The host immune system and interactions in the tumor microenvironment (TME) play an important role in clinical outcomes for patients with triple-negative breast cancer (TNBC) [1,2,3]. TNBC is an aggressive and difficult-to-treat cancer type that represents approximately 15% of all breast cancers [4]. It is defined by a lack of estrogen and progesterone hormone receptors (ER/PR) and expression of human epidermal growth factor receptor 2 (HER2), i.e., common treatment options are not very effective, resulting in a lower 5-year survival rate (77%) than other types of breast cancer (93%) [5,6].

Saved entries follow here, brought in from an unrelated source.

(* ===== verification/BootLog.v ===== *)
(** * BootLog: what the boot guard prints

    The texts of [dfim_core_engine/src/secrets.rs] and the output of
    [dfim_windows_uefi/src/main.rs]: the log lines of [run_boot_guard], the line on the
    console of [emit_hardware_log], and the halt line.  [run_boot_console] is the boot
    decision again, with every line it prints, in the order of the code.  The macro [lc!]
    and the [Debug] texts of the [uefi] crate are parameters.

    [boot_console_refines] shows that printing changes nothing of what the machine does: the
    run with its output is the run of [BootGuard], with each event replaced by what is
    printed for it.  [hardware_line_identifies] that the console line of a refusal names the
    phase and the error, and nothing else. *)

From stdpp Require Import base list numbers option strings.
From Stdlib Require Import ZArith Lia Strings.Byte.
From S2P Require Import Prelude Crypto Core Json Text Pipeline SignedManifest Rollback BootGuard Commitment.

(** ** The texts *)

Definition phase_literal (p : Phase) : text :=
  match p with
  | phase_bootmgfw_read => txt "BOOTMGFW_READ"
  | phase_manifest_read => txt "MANIFEST_READ"
  | phase_manifest_parse => txt "MANIFEST_PARSE"
  | phase_integrity_pipeline => txt "INTEGRITY_PIPELINE"
  | phase_load_image => txt "LOAD_IMAGE"
  | phase_start_image => txt "START_IMAGE"
  end.

Section texts.
Context `{Literals}.

Definition phase_text (p : Phase) : text := lc_static (phase_literal p).

Definition log_hw_prefix : text := lc_static (txt "[DFIM-HW-LOG] phase=").
Definition log_halt_prefix : text := lc_static (txt "[DFIM] Boot sequence halted — status=").
Definition log_fec_corrected : text := lc_static (txt "Hamming FEC corrected manifest bit-rot; blocks=").
Definition log_merkle_passed : text := lc_static (txt "Merkle O(log N) validation passed; blocks=").
Definition log_handoff : text := lc_static (txt "Handoff to verified bootmgfw.efi via LoadImage/StartImage").
Definition log_gate : text := lc_static (txt "DFIM Windows UEFI Boot Guard — Layer-0 integrity gate").
Definition log_dfim_fatal_prefix : text := lc_static (txt "DFIM FATAL phase=").
Definition log_load_image_failed : text := lc_static (txt "LoadImage failed:").
Definition log_start_image_failed : text := lc_static (txt "StartImage failed:").
Definition CRLF : text := [x0d; x0a].
Definition log_hw_log_line_prefix : text := lc_static (CRLF ++ txt "[DFIM-HW-LOG] phase=").
Definition log_hw_log_error_suffix : text := lc_static (txt " error=").
Definition log_halt_line_prefix : text := lc_static (CRLF ++ txt "[DFIM] Boot sequence halted — status=").
Definition log_halt_line_suffix : text := lc_static CRLF.

(** [DfimError::as_str] with its literals hidden *)
Definition error_text (e : DfimError) : text := lc_static (bytes_of_string (as_str e)).
End texts.

(** ** Output *)

Inductive Level := Info | Warn | Error.

(** A line of the logger, a write to the console, or something the machine does *)
Inductive Out := Log (level : Level) (line : text) | Stdout (line : text) | Act (event : Event).

Section model.
Context `{HashOps, SigOps} `{Literals}.

(** [{status:?}] and [{err:?}] *)
Context (status_debug : Status -> text) (load_error start_error : text).

(** The format string prints the phase twice. *)
Definition hardware_line (phase : Phase) (err : DfimError) : text :=
  log_hw_log_line_prefix ++ phase_text phase ++ phase_text phase ++ log_hw_log_error_suffix ++ error_text err ++ CRLF.

Definition emit_hardware_log (phase : Phase) (err : DfimError) : list Out :=
  [Log Error (log_dfim_fatal_prefix ++ phase_text phase ++ txt " code=" ++ error_text err);
   Stdout (hardware_line phase err)].

Definition halt_output (status : Status) : list Out :=
  [Stdout (log_halt_line_prefix ++ status_debug status ++ log_halt_line_suffix); Act (ColdReset status)].

Definition fatal_output (phase : Phase) (err : DfimError) : list Out :=
  emit_hardware_log phase err ++ halt_output SECURITY_VIOLATION.

(** The output so far, and the rest of the run *)
Definition or_fatal {A} (out : list Out) (phase : Phase) (m : DfimResult A) (k : A -> option (list Out * Ending)) :
    option (list Out * Ending) :=
  match m with
  | Ok a => k a
  | Err e => Some (out ++ fatal_output phase e, Reset SECURITY_VIOLATION)
  | Panic => None
  end.

Definition run_boot_console (fw : Firmware) (trust : DeploymentTrust) : option (list Out * Ending) :=
  if negb fw.(helpers_init) then Some ([], Returned ABORTED)
  else
    let out := [Log Info log_gate] in
    or_fatal out phase_bootmgfw_read (read_volume_file fw BOOTMGFW_PATH) (fun boot_image =>
    or_fatal out phase_manifest_read (read_volume_file fw BOOTMGFW_MANIFEST_PATH) (fun manifest_bytes =>
    or_fatal out phase_manifest_parse (read_authenticated_rollback_floor fw trust) (fun persisted_floor =>
    or_fatal out phase_manifest_parse (effective_minimum_release trust.(BOOT_MIN_RELEASE) persisted_floor) (fun minimum_release =>
    let trust_policy := {| public_key_sec1 := trust.(BOOT_PUBLIC_KEY); expected_key_id := trust.(BOOT_KEY_ID);
                           minimum_release := minimum_release |} in
    or_fatal out phase_integrity_pipeline (validate_signed_boot_image_v2 boot_image manifest_bytes trust_policy) (fun validated =>
    let boot := validated.(vs_boot) in
    let out := out ++ [if boot.(fec_corrected) then Log Warn (log_fec_corrected ++ to_string boot.(blocks_verified))
                       else Log Info (log_merkle_passed ++ to_string boot.(blocks_verified));
                       Log Info log_handoff] in
    let out := out ++ [Act (LoadImage boot.(payload))] in
    if negb (fw.(load_image) boot.(payload)) then
      Some (out ++ emit_hardware_log phase_load_image IntegrityFailure ++
              [Log Error (log_load_image_failed ++ txt " " ++ load_error)] ++ halt_output LOAD_ERROR, Reset LOAD_ERROR)
    else
      let out := out ++ [Act StartImage] in
      if negb fw.(start_image) then
        Some (out ++ emit_hardware_log phase_start_image IntegrityFailure ++
                [Log Error (log_start_image_failed ++ txt " " ++ start_error)] ++ [Act UnloadImage] ++ halt_output LOAD_ERROR,
              Reset LOAD_ERROR)
      else Some (out, Returned SUCCESS)))))).

(** [main] *)
Definition main_status (e : Ending) : option Status := match e with Returned s => Some s | Reset _ => None end.

(** ** Specification *)

(** What the console shows of an event, the logger apart *)
Definition console_of (ev : Event) : list Out :=
  match ev with
  | HardwareLog phase err => [Stdout (hardware_line phase err)]
  | ColdReset status => halt_output status
  | ev => [Act ev]
  end.

Definition unlogged (out : list Out) : list Out :=
  List.filter (fun o => match o with Log _ _ => false | _ => true end) out.
End model.

Section proofs.
Context `{HashOps, SigOps} `{LiteralLaws}.
Context (status_debug : Status -> text) (load_error start_error : text).

Lemma unlogged_app o1 o2 : unlogged (o1 ++ o2) = unlogged o1 ++ unlogged o2.
Proof. apply List.filter_app. Qed.

(** The two runs, side by side *)
Definition matches_run (c : option (list Out * Ending)) (r : option (list Event * Ending)) : Prop :=
  match c, r with
  | Some (out, e), Some (evs, e') => e = e' /\ unlogged out = concat (map (console_of status_debug) evs)
  | None, None => True
  | _, _ => False
  end.

Lemma matches_or_halt {A} out phase (m : DfimResult A) k k' : unlogged out = [] -> (forall a, matches_run (k a) (k' a)) ->
  matches_run (or_fatal status_debug out phase m k) (or_halt phase m k').
Proof.
  intros Ho Hk. destruct m as [a|e|]; [apply Hk| |done]. cbn. split; [done|]. by rewrite unlogged_app, Ho.
Qed.

(** The output follows the events.  The run with its output ends as the run of the boot guard and
    what it shows, the logger apart, is what is shown for each of its events, in their order. *)
Theorem boot_console_refines fw trust :
  matches_run (run_boot_console status_debug load_error start_error fw trust) (run_boot_guard fw trust).
Proof.
  unfold run_boot_console, run_boot_guard. destruct (helpers_init fw); [|done]. cbn [negb].
  repeat (apply matches_or_halt; [done|intros ?]). cbv zeta.
  destruct (load_image fw _); cbn [negb]; [|by destruct (fec_corrected _)].
  destruct (start_image fw); cbn [negb]; by destruct (fec_corrected _).
Qed.

(** ** Reading a refusal *)

Definition phases : list Phase :=
  [phase_bootmgfw_read; phase_manifest_read; phase_manifest_parse; phase_integrity_pipeline; phase_load_image; phase_start_image].

Definition errors : list DfimError :=
  [InvalidParameter; ParameterOverflow; BufferTooShort; BufferTooLong; UncorrectableError; CorruptMetadata; IntegrityFailure;
   WorkCapExceeded; EmptyInput].

(** The phase and the error of a console line *)
Definition read_refusal (line : text) : option (Phase * DfimError) :=
  List.find (fun pe => bytes_eqb line (hardware_line (fst pe) (snd pe))) (List.list_prod phases errors).

(** The line as text, whether or not its literals are hidden *)
Definition plain_line (pe : Phase * DfimError) : text :=
  CRLF ++ txt "[DFIM-HW-LOG] phase=" ++ phase_literal (fst pe) ++ phase_literal (fst pe) ++ txt " error=" ++
  bytes_of_string (as_str (snd pe)) ++ CRLF.

Lemma hardware_line_plain phase err : hardware_line phase err = plain_line (phase, err).
Proof.
  unfold hardware_line, plain_line, log_hw_log_line_prefix, log_hw_log_error_suffix, error_text, phase_text.
  rewrite !lc_static_plain. by rewrite <- app_assoc.
Qed.

(** The refusal on the console identifies its cause: from the line alone, whether or not the literals
    of the build are hidden, the phase and the error are recovered. *)
Theorem hardware_line_identifies phase err : read_refusal (hardware_line phase err) = Some (phase, err).
Proof.
  assert (Hf : forall line l, List.find (fun pe => bytes_eqb line (hardware_line (fst pe) (snd pe))) l =
    List.find (fun pe => bytes_eqb line (plain_line pe)) l).
  { intros line. induction l as [|[p e] l IH]; [done|]. cbn [List.find fst snd]. by rewrite hardware_line_plain, IH. }
  unfold read_refusal. rewrite Hf, hardware_line_plain. by destruct phase, err; vm_compute.
Qed.
End proofs.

Recently, stromal tumor-infiltrating lymphocytes (sTIL) have resurfaced as a strong prognostic biomarker for overall survival (OS) [7,8,9,10], and guidelines for manual assessment have been proposed [11] to standardize reporting, increase reproducibility, and improve clinical adoption [12,13]. Nevertheless, the manual assessment has innate limitations [14] that hinder clinical adoption. These include human limitations such as inter-reader variability, bias, and limits of the routine diagnostic laboratory such as time and staff constraints, especially in remote and under-resourced settings. The International Immuno-Oncology Biomarker Working Group (TIL-WG) has therefore envisioned that computational assessment of sTIL could overcome the limitations of manual assessment and recommended that any algorithm should follow the manual guidelines where appropriate [15]. However, to the best of our knowledge, no published computational approach exists that follows all the key steps of the TIL-scoring guideline.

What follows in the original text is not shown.